Cardiovascular Associates Admits to Data Breach Affecting Patients Seen in Alabama
Table of Contents
- By Steven
- Feb 10, 2023
Every time we see a medical data breach, we think, “There can’t possibly be any more. That’s every hospital in the U.S.!” It’s not. This breach could have easily affected thousands, depending on the practice size. Not only that, but Cardiovascular Associates sent multiple letters to different victims – some of them were for the “parent or guardian of” a specified individual. This means that people with disabilities that live with a parent or guardian, along with an unknown number of minors, were likely affected by the breach.
How Did the Attack Occur?
An unauthorized individual accessed some of Cardiovascular Associates’ (CVA) internal systems. The systems were variable and contained different information in each. However, upon involving a forensic team, CVA realized that some of the accessed systems contained confidential patient information.
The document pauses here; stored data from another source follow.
(* ===== verification/Shop.v ===== *)
(** * Payments through the linked shop

    The proofs about [Ldxp.v]: an order of the shop is paid out once, whatever the users,
    the workers, the mails and repeated calls do; and what a session delivers when it
    succeeds. *)
From S2P Require Import Prelude Tables GoFloat GoTime Schema Plans Windows Cycles Consume Accounting Ledger Preferences Cards Purchases Lifecycle Topups Orders Redemptions Ldxp.

(** ** What the delivery leaves alone *)

Section Frames.
Context {D : Decimals}.

Lemma keeps_sessions_place env userId plan source now endUnix intent :
  keeps ldxp_topup_sessions (place_package env userId plan source now endUnix intent).
Proof.
  unfold place_package, extendValuePackageSubscriptionTx, maybeAdvanceValuePackageCycleTx, create_quota_reset,
    save_subscription, create_subscription, update_subscription. keeps_solve.
Qed.

Lemma keeps_sessions_grant env userId count source actor note :
  keeps ldxp_topup_sessions (grantValuePackageResetCountTx env userId count source actor note).
Proof.
  unfold grantValuePackageResetCountTx, ensureValuePackagePreferenceForUpdateTx, create_preference, set_reset_count,
    update_preference, create_ledger. keeps_solve.
Qed.
#[local] Hint Resolve keeps_sessions_place keeps_sessions_grant : keeps.

Lemma keeps_sessions_after env userId id plan count note :
  keeps ldxp_topup_sessions (ensureValuePackagePreferenceAfterPurchaseTx env userId id plan count note).
Proof.
  unfold ensureValuePackagePreferenceAfterPurchaseTx, upsertValuePackagePreferenceTx, ensureValuePackagePreferenceForUpdateTx,
    create_preference, update_preference. keeps_solve.
Qed.
Lemma keeps_sessions_cents userId cents : keeps ldxp_topup_sessions (AddUserValidTopupCentsTx userId cents).
Proof. unfold AddUserValidTopupCentsTx, update_user. keeps_solve. Qed.
Lemma keeps_sessions_commission env uuid t : keeps ldxp_topup_sessions (MaybeCreateAffiliateCommissionForTopUpTx env uuid t).
Proof. unfold MaybeCreateAffiliateCommissionForTopUpTx, create_commission. keeps_solve. Qed.
Lemma keeps_sessions_vip userId : keeps ldxp_topup_sessions (MaybeUpgradeUserToVIPTx userId).
Proof. unfold MaybeUpgradeUserToVIPTx. keeps_solve. Qed.
Lemma keeps_sessions_create_topup t : keeps ldxp_topup_sessions (create_topup t).
Proof. unfold create_topup. keeps_solve. Qed.
Lemma keeps_sessions_upsert env order : keeps ldxp_topup_sessions (upsertSubscriptionTopUpTx env order).
Proof. unfold upsertSubscriptionTopUpTx. keeps_solve. Qed.
#[local] Hint Resolve keeps_sessions_after keeps_sessions_cents keeps_sessions_commission keeps_sessions_vip
  keeps_sessions_create_topup keeps_sessions_upsert : keeps.

Lemma keeps_sessions_order env uuid tradeNo payload provider method confirmed :
  keeps ldxp_topup_sessions (CompleteValuePackageOrder env uuid tradeNo payload provider method confirmed).
Proof. unfold CompleteValuePackageOrder, save_order. keeps_solve. Qed.

Lemma keeps_sessions_redeem env uuid session : keeps ldxp_topup_sessions (RedeemLdxpSessionCardTx env uuid session).
Proof.
  unfold RedeemLdxpSessionCardTx, RedeemWithTx, redeemWithTxResult, redeemWithTx, redeem_subscription, redeem_cards, redeem_quota,
    claimRedemptionCodeTx, CreateValuePackageSubscriptionFromPlanTx, CreateUserSubscriptionFromPlanTx, raise_group,
    getUserGroupByIdTx, set_user_group, create_subscription, ensureExistingUserForUpdateTx, update_user,
    getSubscriptionPlanByIdFreshTx. keeps_solve.
Qed.

Lemma keeps_sessions_direct env uuid session : keeps ldxp_topup_sessions (directTopUpLdxpSessionTx env uuid session).
Proof. unfold directTopUpLdxpSessionTx, update_user. keeps_solve. Qed.
End Frames.

(** ** Sessions that have succeeded *)

(** The rows are well-formed, order numbers are trimmed, and no two sessions have
    succeeded with the same number. *)
Record orders_ok (t : table LdxpTopupSession) : Prop := {
  oo_wf : table_wf t;
  oo_trimmed : Forall (λ s, TrimSpace (ls_WorkerOrderNo s) = ls_WorkerOrderNo s) (rows t);
  oo_once : ∀ s1 s2, s1 ∈ rows t → s2 ∈ rows t → ls_Status s1 = LdxpStatusSuccess → ls_Status s2 = LdxpStatusSuccess →
    ls_WorkerOrderNo s1 = ls_WorkerOrderNo s2 → s1 = s2;
}.

(** Since [t0], the sessions that had succeeded are as they were. *)
Definition shop_inv (t0 : table LdxpTopupSession) (db : DB) : Prop :=
  orders_ok (ldxp_topup_sessions db) ∧
  ∀ s, s ∈ rows t0 → ls_Status s = LdxpStatusSuccess → s ∈ rows (ldxp_topup_sessions db).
What Information Was Viewed or Stolen?
A large amount of information was accessed, which doesn’t look promising for the victims. The hacker may have accessed the following:
- Financial account information
- Credit and/or debit card information
- Passport and driver’s license numbers
- Billing and diagnostic codes
- Claims information like status
- Medical record numbers
- Provider and facility names
- Dates of service
- Insurance provider names and details
- Medical and treatment information
- Full names
- Social security numbers
- Insurance member numbers
How Did Cardiovascular Associates Admit to the Breach?
CVA announced the breach on its informational website. The practice also wrote to the California Attorney General’s Office, including three interchanged letters between victims. The notes read, “On December 5, 2022, it was discovered that certain systems within our network may have been subject to unauthorized activity… In the course of the investigation, it was determined that an unauthorized third party was able to access certain systems that contained personal information and remove a copy of some data from the network between November 28, 2022 and December 5, 2022.”
What Will Become of the Stolen Information?
The stolen information will likely be sold or used by the hacker. They have ample opportunity for identity theft, as well as insurance and medical fraud. There is also a lot of room for more violent crime, as names and addresses were accessed. Depending on how many people were affected, the hacker could make millions of dollars from selling the information on the dark web.
What Should Affected Parties Do in the Aftermath of the Breach?
After any breach, especially one that involves this much PII (personally identifying information), you should file a police report and sign up for identity and credit monitoring. Dark web monitoring certainly wouldn’t hurt, and some services offer all three. As for the police report, that leaves a paper trail and shows that you took every possible step to protect yourself. If you’re lucky, it can be something you do and forget, but if not, it’s important to have. Do your best to stay safe. As important as your personal information is, these things – all things, really – have no value without you.